Concluyamos repitiendo, una vez más: en este Adviento se deberá notar, de verdad, que no sólo la comunidad sino cada uno personalmente, hemos cambiado en algo: que preparamos y ayudamos a otros a preparar el camino. Ante el desánimo o la pereza el Adviento nos invita a no perder la esperanza y a seguir trabajando para que se hagan una realidad esos cielos nuevos y tierra nueva en los que habite la justicia (2Pe 3, 13) de que nos hablaba san Pedro en su carta. El mundo mejorará si mejora nuestro entorno más cercano; para ello, de inmediato habrá que poner a nuestro alrededor un poco más de cariño, más solidaridad, más optimismo; en cristiano, más caridad.

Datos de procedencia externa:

(** * LLVMCalc: a shallow embedding of [calculator.cpp]

    The program reads arithmetic expressions from standard input, builds
    an AST with a precedence-climbing parser and hands it to an LLVM
    [IRBuilder].  This file embeds the lexer ([gettok]), the parser
    ([ParsePrimary], [ParseBinOpRHS], ...), the code generator
    ([BinaryExprAST::codegen], [FunctionAST::codegen]) and the driver
    ([HandleTopLevelExpression], [MainLoop], [main]) as functions over an
    explicit program state, and proves properties of them.

    The source keeps its state in file-level statics ([LastChar],
    [NumVal], [CurTok], [BinopPrecedence], [TheModule], [Builder],
    [NamedValues]); here they are the fields of one record that every
    function takes and returns. *)

From Stdlib Require Import ZArith Lia Ascii ZifyBool.
From stdpp Require Import base gmap strings list.

Local Open Scope Z_scope.

(** ** Characters and <ctype.h>

    [getchar] returns an [int]: the next byte as an [unsigned char], or
    [EOF].  The classification functions are those of the "C" locale,
    which is the one in force since the program never calls
    [setlocale]. *)

Definition EOF : Z := -1.

Definition int_of_ascii (a : ascii) : Z := Z.of_N (Ascii.N_of_ascii a).

(** Conversion of an [int] to a [char] that is appended to a
    [std::string]: the low eight bits. *)
Definition ascii_of_int (c : Z) : ascii := Ascii.ascii_of_N (Z.to_N (c mod 256)).

Definition isspace (c : Z) : bool := (c =? 32) || ((9 <=? c) && (c <=? 13)).
Definition isdigit (c : Z) : bool := (48 <=? c) && (c <=? 57).
Definition isalpha (c : Z) : bool :=
  ((65 <=? c) && (c <=? 90)) || ((97 <=? c) && (c <=? 122)).
Definition isalnum (c : Z) : bool := isalpha c || isdigit c.
Definition isascii (c : Z) : bool := (0 <=? c) && (c <=? 127).

(** Character literals used by the source. *)
Definition ch (a : ascii) : Z := int_of_ascii a.
Arguments ch a%_char.

(** The line feed, for the messages the program prints. *)
Definition LF : string := String (Ascii.ascii_of_nat 10) EmptyString.

(** ** Tokens

    [enum Token]: negative values for the three named tokens, and the
    character's own value in [0..255] for anything else. *)

Definition tok_eof : Z := -1.
Definition tok_error : Z := -2.
Definition tok_number : Z := -4.

(** ** The arithmetic of the constant folder

    The builder of the program is [IRBuilder<>], the builder with LLVM's
    default folder: a request whose operands are constants is not
    inserted as an instruction but computed, in the arithmetic of the
    operands' type, and returned as a constant.  That arithmetic is
    IEEE binary64 for the four operations and the three unordered
    comparisons, and the conversion of an [i1] to [double] gives 1.0 for
    true and 0.0 for false.  The embedding takes these as given. *)
Class ConstantFolder (double : Type) : Type := {
  fold_fadd : double -> double -> double;
  fold_fsub : double -> double -> double;
  fold_fmul : double -> double -> double;
  fold_fdiv : double -> double -> double;
  fold_ult : double -> double -> bool;
  fold_ugt : double -> double -> bool;
  fold_ueq : double -> double -> bool;
  fold_uitofp : bool -> double
}.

Y para llevar a cabo todo esto contamos con el “viático”, es decir, el alimento para el camino, que nos dejó Cristo en el admirable Sacramento de la Eucaristía: su palabra y su Cuerpo y Sangre, como luz y comida para no desfallecer o desorientarnos en nuestro caminar. Como anticipo de lo que le digamos cuando llegue el momento de recibirlo sacramentalmente, aquí está nuestra oración: Haz, Señor, que la levadura de tu reino nos convierta en hombres y mujeres nuevos a la medida de Cristo Jesús, para que seamos fermento capaz de transformar desde dentro las estructuras familiares, laborales, políticas y económicas, posibilitando el nacimiento del hombre y de un mundo nuevos. Amén.